(www.MaritimeCyprus.com) The United Nations Conference on Trade and Development (UNCTAD) was established six decades ago in 1964. UNCTAD helps developing countries participate more equitably in the global economy.
The year 2023 presented a complex landscape of global challenges, testing our resilience while revealing new opportunities for cooperation. Though some economies seem to have navigated a ‘soft landing’, many developing countries continue to suffer disproportionately. Weak growth, investment and trade, wars, growing debt burdens and the ongoing climate crisis continue to underscore the need to fight complacency and bring about transformative change.
Throughout this turbulence, UNCTAD has not only remained steadfast but has pushed on, adapting to meet evolving needs. In these pivotal times, we have increased and updated our technical cooperation toolkit, shed light on emerging global trends through world-class research, and bolstered our capacity to build consensus.

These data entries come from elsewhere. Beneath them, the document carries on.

Lemma page_usable_after_answer_witness :
  isLoading (view (step None (ChatSettles network_error)
                     (step None ClickSend (sample_ready (lit "hello"))))) = false
  /\ enabled None (InputChange (lit "again"))
       (step None (ChatSettles network_error)
          (step None ClickSend (sample_ready (lit "hello")))) = true.
Proof.
  destruct (page_usable_after_answer None
              (step None ClickSend (sample_ready (lit "hello")))
              network_error (lit "again") (lit "a") false)
    as (H1 & _ & _ & H4 & _).
  - apply sample_waiting_reachable.
  - vm_compute. reflexivity.
  - split; [exact H1 | exact H4].
Defined.

Lemma blank_key_press_changes_nothing_witness :
  step None (KeyDown (lit "Enter") false) (sample_ready (lit "  "))
  = sample_ready (lit "  ").
Proof.
  apply (blank_key_press_changes_nothing None (sample_ready (lit "  "))
           (lit "Enter") false).
  - vm_compute. repeat constructor.
  - vm_compute. reflexivity.
Defined.

Lemma accepted_send_clears_composer_witness :
  input (state_after (handleSend_begin (view (sample_ready (lit "hello"))))) = []
  /\ handleSend_begin
       (state_after (handleSend_begin (view (sample_ready (lit "hello")))))
     = (Normal None,
        state_after (handleSend_begin (view (sample_ready (lit "hello")))), []).
Proof.
  destruct (accepted_send_clears_composer (view (sample_ready (lit "hello"))))
    as (H1 & _ & _ & H4 & _).
  - vm_compute. reflexivity.
  - split; [exact H1 | exact H4].
Defined.

Lemma attachment_only_send_is_accepted_witness :
  send_guard
    (state_after (handleFileChange [sample_png] (lit "blob:1")
                    (view (sample_ready [])))) = false.
Proof.
  apply (attachment_only_send_is_accepted
           (state_after (handleFileChange [sample_png] (lit "blob:1")
                           (view (sample_ready []))))
           sample_png (lit "session_1700000000000_k3j9x2m1q")).
  - vm_compute. constructor.
  - vm_compute. reflexivity.
  - vm_compute. reflexivity.
  - vm_compute. discriminate.
Defined.

Lemma history_failure_logs_reason_witness :
  effects_of (fetchHistory_resume (server_error (lit "db down"))
                (view sample_activation))
  = [console_error (lit "Failed to fetch history:") (lit "db down")].
Proof.
  rewrite (history_failure_logs_reason (view sample_activation)
             (server_error (lit "db down"))).
  - vm_compute. reflexivity.
  - vm_compute. reflexivity.
Defined.

Lemma attachment_last_write_wins_witness :
  state_after (handleFileChange [sample_png] (lit "blob:2")
                 (state_after (handleFileChange
                                 [{| file_name := lit "dog.jpg";
                                     file_type := lit "image/jpeg" |}]
                                 (lit "blob:1") (view (sample_ready [])))))
  = state_after (handleFileChange [sample_png] (lit "blob:2")
                   (view (sample_ready []))).
Proof.
  apply (attachment_last_write_wins (view (sample_ready []))
           [{| file_name := lit "dog.jpg"; file_type := lit "image/jpeg" |}]
           (lit "blob:1") sample_png [] (lit "blob:2")).
  vm_compute. reflexivity.
Defined.

Lemma voice_events_leave_conversation_alone_witness :
  messages (view (step (Some new_SpeechRecognition) ClickMicrophone
                    (sample_ready (lit "hello"))))
  = messages (view (sample_ready (lit "hello"))).
Proof.
  apply (voice_events_leave_conversation_alone (Some new_SpeechRecognition)
           ClickMicrophone (sample_ready (lit "hello"))).
  reflexivity.
Defined.


Lemma send_exchange_interleaved_witness :
  messages
    (view (step (Some new_SpeechRecognition) (ChatSettles (replied (lit "hi")))
             (step (Some new_SpeechRecognition)
                (FileChange [sample_png] (lit "blob:1"))
                (step (Some new_SpeechRecognition) (RecognitionResult (lit "more"))
                   (step (Some new_SpeechRecognition) ClickSend
                      (sample_ready (lit "hello")))))))
  = messages (view (sample_ready (lit "hello")))
    ++ [userMessage (view (sample_ready (lit "hello")));
        {| sender := bot; text := Some (lit "hi"); image := None |}].
Proof.
  apply (send_exchange_interleaved (Some new_SpeechRecognition)
           (sample_ready (lit "hello"))
           (step (Some new_SpeechRecognition)
              (FileChange [sample_png] (lit "blob:1"))
              (step (Some new_SpeechRecognition) (RecognitionResult (lit "more"))
                 (step (Some new_SpeechRecognition) ClickSend
                    (sample_ready (lit "hello")))))
           [RecognitionResult (lit "more"); FileChange [sample_png] (lit "blob:1")]
           (lit "hi")).
  - apply sample_ready_reachable.
  - vm_compute. reflexivity.
  - vm_compute. reflexivity.
  - vm_compute. reflexivity.
  - vm_compute. reflexivity.
Defined.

In 2023, we released over 146 reports, including our seven flagships1. These explored complex issues ranging from a “Blue Deal” to safeguard ocean resources, to updating the financing gap for the Sustainable Development Goals in the developing world; from Africa’s critical minerals potential for structural transformation, to measuring trade geopolitics; from providing timely, ahead-of-the-curve data for negotiations in the Black Sea, to uncovering the mounting debt crisis in the Global South. Likewise, the yearly report by UNCTAD on its assistance to the Palestinian people, submitted pursuant to United Nations General Assembly resolution 77/22, was delivered at the end of 2023. The report sheds light on the very precarious situation in which the Palestinian people were living, even before the current conflict and humanitarian crisis started.

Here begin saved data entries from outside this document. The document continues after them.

(** Modelled from the spec: section 3, Outcome and State, of the engine that
    is not among the sources. A failure carries the verdict of the error
    classifier. In [HALF_OPEN] the flag tells whether the single trial slot
    is taken. *)
Inductive Outcome : Type :=
  | Success
  | Failure (counted : bool)
  | Timeout
  | RejectedOpen
  | RejectedCapacity
  | CacheHit.

Inductive State : Type :=
  | CLOSED
  | OPEN (openedAt : Z)
  | HALF_OPEN (trialInFlight : bool).

(** Modelled from the spec: section 3, the state one Circuit owns in the
    engine that is not among the sources: state, statistics, calls in
    flight, cached result; with them the events emitted and the calls of
    the operation so far. *)
Record Circuit : Type := {
  state : State;
  samples : list (Z * Outcome);
  inFlight : nat;
  cached : option (value * Z);
  emitted : list string;
  invocations : list (list value)
}.

Definition fresh : Circuit :=
  {| state := CLOSED; samples := []; inFlight := 0%nat; cached := None;
     emitted := []; invocations := [] |}.

Definition set_state (st : State) (c : Circuit) : Circuit :=
  {| state := st; samples := samples c; inFlight := inFlight c;
     cached := cached c; emitted := emitted c; invocations := invocations c |}.

Definition emit (ev : string) (c : Circuit) : Circuit :=
  {| state := state c; samples := samples c; inFlight := inFlight c;
     cached := cached c; emitted := emitted c ++ [ev];
     invocations := invocations c |}.

Definition set_inFlight (n : nat) (c : Circuit) : Circuit :=
  {| state := state c; samples := samples c; inFlight := n;
     cached := cached c; emitted := emitted c; invocations := invocations c |}.

(** *** 4.1 Rolling statistics window *)

Definition record (now : Z) (o : Outcome) (c : Circuit) : Circuit :=
  {| state := state c; samples := samples c ++ [(now, o)];
     inFlight := inFlight c; cached := cached c; emitted := emitted c;
     invocations := invocations c |}.

Definition reset_statistics (c : Circuit) : Circuit :=
  {| state := state c; samples := []; inFlight := inFlight c;
     cached := cached c; emitted := emitted c; invocations := invocations c |}.

Definition in_window (cfg : Config) (now : Z) (s : Z * Outcome) : bool :=
  bool_decide (now - s.1 < windowMs cfg).

(** Calls that reached the operation make the volume; rejections and cache
    hits never reached it. *)
Definition reached_operation (o : Outcome) : bool :=
  match o with Success | Failure _ | Timeout => true | _ => false end.

(** timeouts always count, a failure counts when the classifier says so *)
Definition counted_failure (o : Outcome) : bool :=
  match o with Failure counted => counted | Timeout => true | _ => false end.

Definition tally (p : Outcome → bool) (cfg : Config) (now : Z) (c : Circuit) : Z :=
  Z.of_nat (length (filter (λ s, in_window cfg now s && p s.2) (samples c))).

Definition volume := tally reached_operation.
Definition failures := tally counted_failure.

(** Modelled from the spec: section 4.2, the test of the missing engine for
    CLOSED to OPEN: the volume is there and the error rate, in percent, is
    at or above the threshold. *)
Definition unhealthy (cfg : Config) (now : Z) (c : Circuit) : bool :=
  bool_decide (minimumVolume cfg ≤ volume cfg now c) &&
  bool_decide (0 < volume cfg now c) &&
  bool_decide (errorThreshold cfg * volume cfg now c ≤ 100 * failures cfg now c).

(** *** 4.4 Result cache *)

Definition cache_get (cfg : Config) (now : Z) (c : Circuit) : option value :=
  if cacheEnabled cfg then
    match cached c with
    | Some (v, recordedAt) =>
        if bool_decide (cacheTTL cfg = 0) || bool_decide (now - recordedAt ≤ cacheTTL cfg)
        then Some v else None
    | None => None
    end
  else None.

Definition cache_put (cfg : Config) (now : Z) (v : value) (c : Circuit) : Circuit :=
  if cacheEnabled cfg then
    {| state := state c; samples := samples c; inFlight := inFlight c;
       cached := Some (v, now); emitted := emitted c;
       invocations := invocations c |}
  else c.

(** *** 4.2 State machine: re-evaluation after a recorded outcome *)

(** Modelled from the spec: section 4.2, the transitions of the missing
    engine taken after an outcome is recorded; OPEN to HALF_OPEN is taken
    by the admission check below. *)

Definition reevaluate (cfg : Config) (now : Z) (o : Outcome) (c : Circuit) : Circuit :=
  match state c with
  | CLOSED =>
      if unhealthy cfg now c then emit "open" (set_state (OPEN now) c) else c
  | OPEN _ => c
  | HALF_OPEN false => c
  | HALF_OPEN true =>
      match o with
      | Success | Failure false =>
          emit "close" (set_state CLOSED (reset_statistics c))
      | Failure true | Timeout => emit "open" (set_state (OPEN now) c)
      | _ => c
      end
  end.

(** *** 4.3 Execution gate, steps 1 to 5: admission *)

Inductive Admission : Type :=
  | Served (v : value)
  | Rejected (e : value)
  | Accepted.

Definition at_capacity (cfg : Config) (c : Circuit) : bool :=
  match capacity cfg with
  | Some n => bool_decide (n ≤ inFlight c)%nat
  | None => false
  end.

(** Modelled from the spec: section 4.3 step 4 and the admission of step 5
    in the missing engine; [trial] tells that the call takes the half-open
    trial slot. *)
Definition consult_capacity (cfg : Config) (now : Z) (trial : bool) (c : Circuit)
  : Admission * Circuit :=
  if at_capacity cfg c then
    (Rejected CapacityExceededError,
     reevaluate cfg now RejectedCapacity
       (record now RejectedCapacity (emit "semaphoreLocked" c)))
  else
    (Accepted,
     emit "fire"
       (set_inFlight (S (inFlight c))
          (if trial then set_state (HALF_OPEN true) c else c))).

Definition reject_open (cfg : Config) (now : Z) (c : Circuit) : Admission * Circuit :=
  (Rejected CircuitOpenError,
   reevaluate cfg now RejectedOpen (record now RejectedOpen (emit "reject" c))).

(** Modelled from the spec: section 4.3 step 3 with the time-driven
    transition of section 4.2, in the missing engine: an open circuit
    rejects until the reset timeout has elapsed, then one call takes the
    trial slot. *)
Definition consult_state (cfg : Config) (now : Z) (c : Circuit) : Admission * Circuit :=
  match state c with
  | CLOSED => consult_capacity cfg now false c
  | OPEN openedAt =>
      if bool_decide (now - openedAt < resetTimeoutMs cfg) then reject_open cfg now c
      else consult_capacity cfg now true
             (emit "halfOpen" (set_state (HALF_OPEN false) c))
  | HALF_OPEN true => reject_open cfg now c
  | HALF_OPEN false => consult_capacity cfg now true c
  end.

(** Modelled from the spec: section 4.3 steps 1 to 5 of the missing engine:
    cache, then state machine, then capacity. *)
Definition admission (cfg : Config) (now : Z) (c : Circuit) : Admission * Circuit :=
  match cache_get cfg now c with
  | Some v =>
      (Served v,
       reevaluate cfg now CacheHit (record now CacheHit (emit "cacheHit" c)))
  | None =>
      consult_state cfg now (if cacheEnabled cfg then emit "cacheMiss" c else c)
  end.

(** *** 4.3 Execution gate, steps 5 and 6: the accepted call settles *)

Inductive GateResult : Type :=
  | Value (v : value)
  | Failed (e : value)
  | Pending.

Definition invoked (args : list value) (c : Circuit) : Circuit :=
  {| state := state c; samples := samples c; inFlight := inFlight c;
     cached := cached c; emitted := emitted c;
     invocations := invocations c ++ [args] |}.

Definition release (c : Circuit) : Circuit := set_inFlight (pred (inFlight c)) c.

(** the timeout wins the race against an operation of this latency *)
Definition timeout_first (cfg : Config) (latencyMs : Z) : option Z :=
  match timeoutMs cfg with
  | Some t => if bool_decide (t < latencyMs) then Some t else None
  | None => None
  end.

Definition timed_out (cfg : Config) (at_ : Z) (settles : bool) (c : Circuit)
  : GateResult * Circuit :=
  let c := emit "timeout" (record at_ Timeout c) in
  (Failed TimeoutError,
   reevaluate cfg at_ Timeout (if settles then release c else c)).

(** Modelled from the spec: section 4.3 steps 5 and 6 of the missing engine:
    the race of the operation against the timeout, the recorded outcome,
    the re-evaluation. *)
Definition settle (cfg : Config) (now : Z) (b : Behaviour) (c : Circuit)
  : GateResult * Circuit :=
  match b with
  | Never =>
      match timeoutMs cfg with
      | Some t => timed_out cfg (now + t) false c
      | None => (Pending, c)
      end
  | Settles latencyMs completion =>
      match timeout_first cfg latencyMs with
      | Some t => timed_out cfg (now + t) true c
      | None =>
          let at_ := now + latencyMs in
          match completion with
          | Returned v =>
              (Value v,
               reevaluate cfg at_ Success
                 (release (emit "success"
                    (cache_put cfg at_ v (record at_ Success c)))))
          | Raised e =>
              let o := Failure (counts cfg e) in
              (Failed e,
               reevaluate cfg at_ o (release (emit "failure" (record at_ o c))))
          end
      end
  end.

At the same time, reforms undertaken in 2022 to strengthen UNCTAD statistical capacity
began to bear fruit last year, with important outputs delivered on areas such as Beyond GDP, SDG costing exercises at the national level, and measuring synergies within SDG transition pathways. At the same time, we are reinforcing our role as United Nations custodians on measuring and analysing South–South cooperation.
An initiative to bring a holistic strategy for small island developing states was agreed
with relevant stakeholders, to be presented in 2024. The inter-divisional gender working
group created in 2022 began to convene expert level consultations with policymakers and
academics studying trade and development from a gender perspective, with the view of
developing a stronger gender and trade analysis.